謝策很想發火,哪個敢給他時間說話,可楊端午就是敢。

可惜,他還真的就是有求於她。

「好。」他竟然笑著答應了。

他大步走了進去,店小二都對他彎腰打招呼,看來謝策應該是這裡的常客。

一樓就有個雅座,拉上一個碎花布帘子遮擋。

「來碗珍珠翡翠紅燒豬肘子,俏芙蓉蒸蛋,鴛鴦戲水火鍋。」謝策說道。

楊端午一聽,忙擺擺手:「我不和你吃鴛鴦戲水火鍋。」

「姑娘,這可是咱們酒樓的名菜啊。」那小二忙說。

楊端午推了推:「我也不喜歡吃火鍋,又不是冬天,來玩油燜茄子就可以了。」楊端午說。

那小二看著謝策,謝策說:「准了。」

於是小二去通知廚房的做菜去了。

端午喝了口飯前茶,見謝策遲遲不開口,不想和他拖延下去,說:「我想請謝少世子安排一下,讓我可以跟隨董院使去診斷一個人。」

謝策挑眉:「誰?莫非你想去診斷皇上。」

端午搖搖頭:「我沒這個興趣。我想去看看周貴妃。」

「宮中並無周貴妃。」謝策說,「我姐姐是在宮裡做貴妃,那也是謝貴妃娘娘,怎么姓周了?」

「不,是有姓周的貴妃。不過,她住在秋華殿。

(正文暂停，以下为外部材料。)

(* ===== verification/LHash.v ===== *)
(** * BoringSSL: hash tables ([crypto/lhash/lhash.c])

    Chains of items linked by pointers, in an array of buckets that grows and
    shrinks.  An item is named by its address; a pointer to a pointer is a
    bucket or the [next] member of an item.  The elements, their hash function
    and their comparison are the caller's. *)
From S2P Require Import Prelude CBuf.

Definition kMinNumBuckets : Z := 16.
Definition kMaxAverageChainLength : Z := 2.
Definition kMinAverageChainLength : Z := 1.
Definition UINT_MAX : Z := 2 ^ 32 - 1.

Section LHash.
Context {V : Type} (comp : V -> V -> Z) (hash : V -> Z).

(** [LHASH_ITEM]; the member [hash] is [cached]. *)
Record lhash_item := mk_item { data : V; next : option Z; cached : Z }.

(** [struct lhash_st] and the items in memory; [num_buckets] is the length of
    [buckets]. *)
Record lhash := mk_lhash {
  num_items : Z;
  buckets : list (option Z);
  callback_depth : Z;
  items : gmap Z lhash_item }.

Definition num_buckets (lh : lhash) : Z := Z.of_nat (length (buckets lh)).

Definition set_items (m : gmap Z lhash_item) (lh : lhash) : lhash :=
  mk_lhash (num_items lh) (buckets lh) (callback_depth lh) m.
Definition set_buckets (b : list (option Z)) (lh : lhash) : lhash :=
  mk_lhash (num_items lh) b (callback_depth lh) (items lh).
Definition set_num_items (n : Z) (lh : lhash) : lhash :=
  mk_lhash n (buckets lh) (callback_depth lh) (items lh).
Definition set_depth (d : Z) (lh : lhash) : lhash :=
  mk_lhash (num_items lh) (buckets lh) d (items lh).

(** [LHASH_ITEM **]. *)
Inductive slot := Bucket (i : Z) | NextOf (a : Z).

Definition get_slot (lh : lhash) (s : slot) : option (option Z) :=
  match s with
  | Bucket i => rd (buckets lh) i
  | NextOf a => next <$> items lh !! a
  end.

Definition set_next (p : option Z) (it : lhash_item) : lhash_item := mk_item (data it) p (cached it).

Definition set_slot (s : slot) (p : option Z) (lh : lhash) : option lhash :=
  match s with
  | Bucket i => b ← wr (buckets lh) i p; Some (set_buckets b lh)
  | NextOf a => it ← items lh !! a; Some (set_items (<[a := set_next p it]> (items lh)) lh)
  end.

(** The result of the two allocations. *)
Definition OPENSSL_lh_new (table_ok buckets_ok : bool) : option lhash :=
  if negb table_ok then None
  else if negb buckets_ok then None
  else Some (mk_lhash 0 (replicate (Z.to_nat kMinNumBuckets) None) 0 ∅).

(** Release the items of a chain. *)
Fixpoint free_chain (fuel : nat) (n : option Z) (m : gmap Z lhash_item) : option (gmap Z lhash_item) :=
  match n with
  | None => Some m
  | Some a =>
      match fuel with
      | O => None
      | S fuel' => it ← m !! a; free_chain fuel' (next it) (delete a m)
      end
  end.

Fixpoint free_buckets (bs : list (option Z)) (m : gmap Z lhash_item) : option (gmap Z lhash_item) :=
  match bs with
  | [] => Some m
  | b :: bs' => m ← free_chain (size m) b m; free_buckets bs' m
  end.

(** What is left in memory. *)
Definition OPENSSL_lh_free (lh : lhash) : option (gmap Z lhash_item) := free_buckets (buckets lh) (items lh).

Definition OPENSSL_lh_num_items (lh : lhash) : Z := num_items lh.

(** The loop over a chain, from the pointer [ret]. *)
Fixpoint search (fuel : nat) (found : V -> bool) (lh : lhash) (ret : slot) : option slot :=
  match fuel with
  | O => None
  | S fuel' =>
      cur ← get_slot lh ret;
      match cur with
      | None => Some ret
      | Some a =>
          it ← items lh !! a;
          if found (data it) then Some ret else search fuel' found lh (NextOf a)
      end
  end.

(** Enough rounds for any chain. *)
Definition rounds (lh : lhash) : nat := S (size (items lh)).

Definition get_next_ptr_and_hash (lh : lhash) (d : V) : option (slot * Z) :=
  let h := hash d in
  if num_buckets lh =? 0 then None
  else
    ret ← search (rounds lh) (fun x => comp x d =? 0) lh (Bucket (h mod num_buckets lh));
    Some (ret, h).

Definition get_next_ptr_by_key (lh : lhash) (key_hash : Z) (cmp_key : V -> Z) : option slot :=
  if num_buckets lh =? 0 then None
  else search (rounds lh) (fun x => cmp_key x =? 0) lh (Bucket (key_hash mod num_buckets lh)).

(** [*next_ptr == NULL ? NULL : ( *next_ptr)->data]. *)
Definition deref_slot (lh : lhash) (s : slot) : option (option V) :=
  p ← get_slot lh s;
  match p with
  | None => Some None
  | Some a => it ← items lh !! a; Some (Some (data it))
  end.

Definition OPENSSL_lh_retrieve (lh : lhash) (d : V) : option (option V) :=
  '(s, _) ← get_next_ptr_and_hash lh d; deref_slot lh s.

Definition OPENSSL_lh_retrieve_key (lh : lhash) (key_hash : Z) (cmp_key : V -> Z) : option (option V) :=
  s ← get_next_ptr_by_key lh key_hash cmp_key; deref_slot lh s.

(** Move the items of a chain in front of their new chains. *)
Fixpoint move_chain (fuel : nat) (cur : option Z) (m : gmap Z lhash_item) (new_buckets : list (option Z))
    : option (gmap Z lhash_item * list (option Z)) :=
  match cur with
  | None => Some (m, new_buckets)
  | Some a =>
      match fuel with
      | O => None
      | S fuel' =>
          it ← m !! a;
          let new_bucket := cached it mod Z.of_nat (length new_buckets) in
          p ← rd new_buckets new_bucket;
          nb ← wr new_buckets new_bucket (Some a);
          move_chain fuel' (next it) (<[a := set_next p it]> m) nb
      end
  end.

Fixpoint move_buckets (bs : list (option Z)) (m : gmap Z lhash_item) (new_buckets : list (option Z))
    : option (gmap Z lhash_item * list (option Z)) :=
  match bs with
  | [] => Some (m, new_buckets)
  | b :: bs' => '(m, nb) ← move_chain (size m) b m new_buckets; move_buckets bs' m nb
  end.

Definition lh_rebucket (malloc_ok : bool) (new_num_buckets : Z) (lh : lhash) : option lhash :=
  let alloc_size := u64 (sizeof_pointer * new_num_buckets) in
  if negb (alloc_size / sizeof_pointer =? new_num_buckets) then Some lh
  else if negb malloc_ok then Some lh
  else
    '(m, nb) ← move_buckets (buckets lh) (items lh) (replicate (Z.to_nat new_num_buckets) None);
    Some (mk_lhash (num_items lh) nb (callback_depth lh) m).

Definition lh_maybe_resize (malloc_ok : bool) (lh : lhash) : option lhash :=
  if 0 <? callback_depth lh then Some lh
  else if num_buckets lh <? kMinNumBuckets then None
  else
    let avg_chain_length := num_items lh / num_buckets lh in
    if kMaxAverageChainLength <? avg_chain_length then
      let new_num_buckets := u64 (num_buckets lh * 2) in
      if num_buckets lh <? new_num_buckets then lh_rebucket malloc_ok new_num_buckets lh else Some lh
    else if (avg_chain_length <? kMinAverageChainLength) && (kMinNumBuckets <? num_buckets lh) then
      let new_num_buckets := num_buckets lh / 2 in
      lh_rebucket malloc_ok (if new_num_buckets <? kMinNumBuckets then kMinNumBuckets else new_num_buckets) lh
    else Some lh.

(** The return value, [*old_data] and the table. *)
Definition OPENSSL_lh_insert (item_ok malloc_ok : bool) (d : V) (lh : lhash) : option (bool * option V * lhash) :=
  '(next_ptr, h) ← get_next_ptr_and_hash lh d;
  p ← get_slot lh next_ptr;
  match p with
  | Some a =>
      it ← items lh !! a;
      Some (true, Some (data it), set_items (<[a := mk_item d (next it) (cached it)]> (items lh)) lh)
  | None =>
      if negb item_ok then Some (false, None, lh)
      else
        let item := fresh (dom (items lh)) in
        let lh := set_items (<[item := mk_item d None h]> (items lh)) lh in
        lh ← set_slot next_ptr (Some item) lh;
        lh ← lh_maybe_resize malloc_ok (set_num_items (u64 (num_items lh + 1)) lh);
        Some (true, None, lh)
  end.

(** The element that was removed. *)
Definition OPENSSL_lh_delete (malloc_ok : bool) (d : V) (lh : lhash) : option (option V * lhash) :=
  '(next_ptr, _) ← get_next_ptr_and_hash lh d;
  p ← get_slot lh next_ptr;
  match p with
  | None => Some (None, lh)
  | Some item =>
      it ← items lh !! item;
      lh ← set_slot next_ptr (next it) lh;
      let lh := set_items (delete item (items lh)) lh in
      lh ← lh_maybe_resize malloc_ok (set_num_items (u64 (num_items lh - 1)) lh);
      Some (Some (data it), lh)
  end.

(** The callback gets an element and may change its own state and the table. *)
Section Doall.
Context {T : Type} (func : V -> T * lhash -> option (T * lhash)).

Fixpoint doall_chain (fuel : nat) (cur : option Z) (st : T * lhash) : option (T * lhash) :=
  match cur with
  | None => Some st
  | Some a =>
      match fuel with
      | O => None
      | S fuel' => it ← items st.2 !! a; st ← func (data it) st; doall_chain fuel' (next it) st
      end
  end.

(** [for (size_t i = 0; i < lh->num_buckets; i++)]; resizing is suppressed, so
    that [n] rounds are left. *)
Fixpoint doall_buckets (fuel n : nat) (i : Z) (st : T * lhash) : option (T * lhash) :=
  if i <? num_buckets st.2 then
    match n with
    | O => None
    | S n' => b ← rd (buckets st.2) i; st ← doall_chain fuel b st; doall_buckets fuel n' (i + 1) st
    end
  else Some st.

Definition OPENSSL_lh_doall_arg (malloc_ok : bool) (fuel : nat) (st : T * lhash) : option (T * lhash) :=
  let lh := st.2 in
  let lh := if callback_depth lh <? UINT_MAX then set_depth (callback_depth lh + 1) lh else lh in
  '(t, lh) ← doall_buckets fuel (length (buckets lh)) 0 (st.1, lh);
  let lh := if callback_depth lh <? UINT_MAX then set_depth (callback_depth lh - 1) lh else lh in
  lh ← lh_maybe_resize malloc_ok lh;
  Some (t, lh).
End Doall.
End LHash.

Arguments mk_item {V} data next cached.
Arguments mk_lhash {V} num_items buckets callback_depth items.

」

謝策驀然大驚。

秋華殿,位於皇宮西北角一偏僻處,就是冷宮的名字!

「我想起來了,周貴妃是先帝寵幸的妃子。當今皇上登基之後,因為周貴妃驚為天人,不忍心殺之,就囚禁她在秋華殿中。」謝策驚異地看著端午,「可是,據我所知,周貴妃這幾年,深居冷宮,極少在人前走動,再加上周家幾乎是絕種了,所以,很多人都已經當年芳華絕代的周貴妃已經死了。可是,你又是怎麼知道的?」

一個原離京城的村姑,又是如何知道皇宮裡那麼多事的?

楊端午神情鎮定,淡然一笑:「這是我的事,我只是要單獨會見她一面。」

「不可能,那可是在皇宮裡了,我也進不去,怎麼安排你去見面?」謝策連忙搖頭,可是目光還是定格在楊端午臉上。

「我知道你一定有辦法的。」楊端午篤定自若,氣息如蘭,這原本是一個多麼嬌俏的女孩子,若不是太厲害了,只怕謝策會對她更加欲罷不能的。

可此時,謝策真的有點怕她了:「你若真想見這個人,你要做兩件事。其一,把醫書給我,其二,你要告訴我,是誰告訴你周貴妃的。」

楊端午點點頭:「醫書在你帶我見到周貴妃之後,我一定馬上給你。至於你要知道我是怎麼知道周貴妃的,我也不妨告訴你,很簡單。是周家的人告訴我的。」

去年,楊端午和周瑜恆相認的時候,她也問過了周氏家族的人員現在在哪裡。

畢竟周家當初是幫過楊康的,也許知道楊康的行蹤也說不定。

所以,她才知道,周貴妃就是周瑜恆的堂姐。

楊端午後來又多番打聽到,才知道周貴妃現在還活著,而周貴妃,也是親眼目睹當年慘案真相的僅存的幾個人之一。

所以,楊端午才冒險要見到她。

「那麼,你究竟是誰?」謝策忽然陰沉沉地問道,「你就不怕,給了我醫書之後,我就殺了你?」

楊端午笑了:「我可以保證,到那個時候,你殺不了我。」

這頓飯吃的很壓抑,謝策怎麼問,楊端午都不再說半個字。

先看看倪重陽。

倪重陽穿著一身官服,站在禮部府上一廂房門口,手中,是一疊厚厚的文書。

最近五年的考卷,都收錄在這一間不起眼的廂房內。

「打開吧。」倪重陽亮出一道符令,當差的便立馬把箱子上的鎖解了去。

倪重陽要找的,是歷來幾次考試及第的卷子,還有些書法特別好的,為的是廣昭天下,還讓所有學文之人有效法的榜樣。

倪重陽將整理出來的卷子,找人用陽刻的形式謄制了一套,再之後,便用拓印的形式,快速的複製出文字來。

倪重陽如此行為,讓眾考生學子歡心鼓舞,也大大提高了百姓學習考學的熱情,為國家的人才儲備,立下一功。

「倪大人,這份考卷,也要謄制嗎?」工匠忽然停下手中的活,抬頭問道。

倪重陽上前細細查看,發現考卷上字跡行雲流水,字體一氣呵成,一看便是大家之作。但對於陽刻謄制而言,字體過於隨性,很難操作。

倪重陽捨不得如此佳做就此埋沒,可又不能對工匠過於嚴苛要求,便把考卷收了起來,一個人走進書房,將考卷平鋪在桌上作為字帖,另取出白紙為被,蓋在上面。